A & P’s new model encountered feisty competitors and the ire of unions and wholesalers. They fought alongside politicians to push against the growth of the supermarket, joining politicians, journalists and industry associations that accused the brothers of “unfair completion.” The excesses of the Gilded Age and poverty left behind in the wake of the stock market crash in 1929 placed big business in the political crosshairs. Franklin Roosevelt, running on his Progressive ticket, set up regulations, oversight agencies, and rules that threatened the competitive advantages of A & P. Roosevelt called the company a “gigantic blood sucker.”
Accusations of “unfair competition” threaten today’s startups. Taxi cab drivers in both Massachusetts and California are among the many threatened by new economies. Taxi companies have united to sue Uber for “unfair competition.” Ironically, unions are cited by A & P as a significant reason for its bankruptcy filing. A & P officers say that union demands for benefit increases are key to the company’s inability to cut operating costs.
But the accusation of unfair competition raises questions about our current economic landscape. Companies have new competitors, often outside of their traditional industry. Wal-Mart competes with Amazon. And Wal-Mart may be competing with itself. Charles Fishman’s 2006 book, The Wal-Mart Effect (How an Out-of-Town Superstore Became A Global Superpower) suggests that Wal-Mart is so big that their practices are no longer unfairly competitive. Rather, the company is so big that it creates its own market forces.
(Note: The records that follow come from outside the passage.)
Lemma fields2_ok_numbers fields f y :
  fields2_ok fields = true ->
  In f fields -> int (strip f) = Ok y ->
  y <= 31 \/ plausible_year (expand_year y) = true.
Proof.
  unfold fields2_ok.
  destruct fields as [|g1 [|g2 [|]]]; try discriminate.
  cbn [map]. intros T Hf Hy.
  assert (K : exists a b, (a = g1 /\ b = g2 \/ a = g2 /\ b = g1)
                          /\ month_year_ok (strip a) (strip b) = true).
  { destruct (_ && _).
    - exists g1, g2. auto.
    - destruct (_ && _); [|discriminate]. exists g2, g1. auto. }
  destruct K as (a & b & Hab & K).
  destruct (month_year_ok_reading _ _ K) as (M & Y & IM & IY & [RM P]).
  assert (Hf' : f = a \/ f = b).
  { destruct Hab as [[-> ->]|[-> ->]]; destruct Hf as [<-|[<-|[]]]; auto. }
  destruct Hf' as [->| ->].
  - left. rewrite IM in Hy. inversion Hy. lia.
  - right. rewrite IY in Hy. inversion Hy. subst. exact P.
Qed.

Lemma no_expansion_no_year y :
  0 <= y <= 99 -> expansion y = None ->
  31 < y /\ plausible_year (expand_year y) = false.
Proof.
  intros Hy E.
  destruct (expand_year_two_digit y Hy) as (_ & _ & P). rewrite E in P.
  split; [|exact P].
  unfold expansion in E.
  destruct (plausible_year (1900 + y)); [discriminate|].
  destruct (plausible_year (2000 + y)) eqn:Q; [discriminate|].
  destruct (Z_le_gt_dec y 31) as [L|G]; [|lia].
  assert (X : plausible_year (2000 + y) = true)
    by (apply plausible_year_spec; lia).
  congruence.
Qed.

Lemma out_of_window_no_year y :
  100 <= y -> plausible_year y = false ->
  31 < y /\ plausible_year (expand_year y) = false.
Proof.
  intros Hy P. split; [lia|].
  unfold expand_year.
  assert (E : (y <? 100) = false) by (apply Z.ltb_ge; lia).
  rewrite E. exact P.
Qed.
Other big supermarket chains, including Kroger and Costco, both cut their costs to compete with Wal-Mart to offer consumers lower prices.
The tension between Big Box grocery chains and small, independent food retailers continues today, fought with digital weapons and by new players, such as Amazon and Instacart. Signs of the disruption of the grocery industry are apparent across several sectors, from UPS to Google. The re-imagined grocery story is taking shape as a response to the newly food-aware customer who searches for healthy food from a transparent, hopefully human or human-like provider. And the landscape for food distribution may look very different in ten years, populated by Amazon, public food lockers, and encapsulated meals. Amazons’ “buy” button brings customers closer than ever before to a virtual warehouse. And the FAA released regulations for drone tests, the mini-aero service.
Hartford and Gilman’s legacy of supermarkets and low-priced food may continue to be with us but in a new incarnation, more as an aggregated virtual supermarket that utilizes high-tech, “last mile” delivery options. Let’s hope that our future food distribution system will continue to provide better food to more people at low prices. And maybe A & P will re-emerge, making George Hartford and George Gilman proud again.